Alexandria Engineering Journal (Apr 2023)
Predicting student performance using machine learning to enhance the quality assurance of online training via Maharat platform
Abstract
There are multiple entities responsible for online training programs via the Taif Maharat platform at the university. There is a variation in objectives, content, trainers’ efficiency, online interaction and participation patterns, training strategies, evaluation tools, and feedback techniques. In addition, there is a lower achievement of standards in dimensions such as planning and curriculum design, leadership, online learning and training, technology, assessment, student support, continuous improvement, and evaluation. Based on these justifications, the study proposed a Machine Learning (ML) approach, which predicts the student’s performance to enhance the quality assurance of online training programs via the Maharat platform at Taif University based on the online learning training standards in the Kingdom of Saudi Arabia (KSA).

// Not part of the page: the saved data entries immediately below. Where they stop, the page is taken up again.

Lemma daemon_addr_spec nm s v : Conf_Active_IP_Version s = v ->
  wp refused (daemon_addr (match nm with STRING_IPADDR n _ | STRING n => Some n | IPADDR _ => None end)
                (match nm with STRING_IPADDR _ a | IPADDR a => Some a | STRING _ => None end))
    (fun addr s' => s' = s /\ (v = -1 \/ v = spu_addr_family addr -> spec_addr (spu_addr_family addr) nm = Some addr)) s.
Proof.
  intros Hv. unfold daemon_addr. wp_step. wp_step. rewrite Hv. destruct nm as [n a|n|a].
  - wp_step. wp_step; [done|]. wp_step. wp_step; [done|]. by wp_step.
  - wp_step. wp_step; [done|]. wp_step. wp_step; [done|]. destruct a0 as [j addr]. wp_step. split; [done|].
    intros Hf. cbn [spec_addr]. rewrite H. cbn. by eapply first_address.
  - wp_step. wp_step; [done|]. wp_step. wp_step; [done|]. by wp_step.
Qed.

Lemma set_ip_entry s0 i p v n s v' : entry s0 i p v n s -> v = -1 \/ right_ip v ->
  wp refused (if v =? -1 then Conf_set_active_ip_version v' else fatal_if (negb (v =? v')))
    (fun _ s' => entry s0 i p v' n s' /\ right_ip v' /\ (v = -1 \/ v = v')) s.
Proof.
  intros H Hv. destruct (Z.eqb_spec v (-1)) as [->|Hne].
  - unfold Conf_set_active_ip_version. wp_step. wp_step. wp_step. wp_step; [done|]. wp_step. wp_step; [done|].
    wp_step. split; [exact (entry_ip _ _ _ _ _ _ v' H)|]. split; [|by left].
    apply negb_false_iff, orb_true_iff in H1 as [?%Z.eqb_eq|?%Z.eqb_eq]; [by left|by right].
  - wp_step; [done|]. bools_to_props. subst v'. split; [done|]. destruct Hv; [done|]. by split; [|right].
Qed.

Lemma name_entry nm s (i : nat) v : n_procs s = Z.of_nat i -> Conf_Active_IP_Version s = v ->
  v = -1 \/ right_ip v -> (i < length (c_allprocs s))%nat \/ Big ->
  wp refused (Daemonname nm) (fun _ s' => exists p0 addr v',
    c_allprocs s !! i = Some p0 /\
    entry s i (p0 <| proc_addr := addr |> <| name := spec_name nm |>) v' (procs_interfaces s) s' /\
    spec_addr v' nm = Some addr /\ spu_addr_family addr = v' /\ right_ip v' /\ (v = -1 \/ v = v') /\
    spu_addr_ip_is_multicast addr = false /\ spec_name nm <> EmptyString /\
    spec_name nm ∉ map name (take i (c_allprocs s))) s.
Proof.
  intros Hn Hv Hip Hroom.
  set (no := match nm with STRING_IPADDR n _ | STRING n => Some n | IPADDR _ => None end).
  set (ca := match nm with STRING_IPADDR _ a | IPADDR a => Some a | STRING _ => None end).
  assert (Daemonname nm = set_daemon_name_and_addr no ca) as -> by by destruct nm.
  unfold set_daemon_name_and_addr. wp_step. wp_step. wp_step. wp_step; [done|].
  wp_step. eapply wp_mono; [by apply daemon_addr_spec|]. intros addr s' [-> Haddr]. wp_step. wp_step. rewrite Hn.
  destruct (c_allprocs s !! i) as [p0|] eqn:Ep.
  2:{ wp_step. unfold update_proc, get_proc. do 3 wp_step. rewrite arr_get_lookup, Ep.
      apply wp_fail. right. split; [done|]. apply lookup_ge_None in Ep. destruct Hroom; [lia|done]. }
  pose proof (lookup_lt_Some _ _ _ Ep) as Hi.
  wp_step. eapply wp_mono; [by eapply entry_update, entry_start|]. intros u s1 H1. rewrite Hv in *.
  wp_step. eapply wp_mono; [by apply (set_ip_entry s i _ v _ s1 (spu_addr_family addr) H1)|].
  intros u2 s2 (H2 & Hip' & Hv'). wp_step. wp_step; [done|]. cbn zeta.
  assert ((match no, ca with Some n, _ => cut_name n | None, Some a => cut_interface (cut_name (ipstr a))
    | None, None => EmptyString end) = spec_name nm) as -> by by destruct nm.
  wp_step. eapply wp_mono; [by eapply entry_update|]. intros u3 s3 H3.
  wp_step. wp_step; [done|]. wp_step. wp_step. wp_step; [done|].
  exists p0, addr, (spu_addr_family addr). rewrite Nat2Z.id, (entry_take _ _ _ _ _ _ H3) in H5.
  split_and!; try done; [by apply Haddr| |].
  - intros E. by rewrite E in H4.
  - eapply existsb_fresh; [|exact H5]. intros q <-. apply String.eqb_refl.
Qed.

(** ** A daemon *)

(** What a daemon of the file does to the arrays: the entry [i] becomes [p], and a pointer
    to it the [j]-th of the segment [k]. *)
Definition daemon_added s (i j k : nat) p v (sl : seg_slot) : load_st :=
  s <| c_allprocs ::= <[i := p]> |> <| Conf_Active_IP_Version := v |> <| procs_interfaces := 0 |>
    <| c_segments ::= <[k := sl <| sl_procs ::= fun l => take j l ++ [Z.of_nat i] |>]> |>
    <| n_procs ::= Z.succ |> <| segment_procs ::= Z.succ |>.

The paper's primary objective is to forecast academic achievement by considering their participation in an online learning environment. The relevant feature was extracted using hybrid optimization, and following this classification process was carried out. For the predictions, the Support Vector Machine technique was applied. To identify and determine the degree of achievement of quality assurance of online training programs standards, we used a descriptive-analytical approach to analyze the sample opinions about quality assurance of online training via the Maharat platform at Taif University.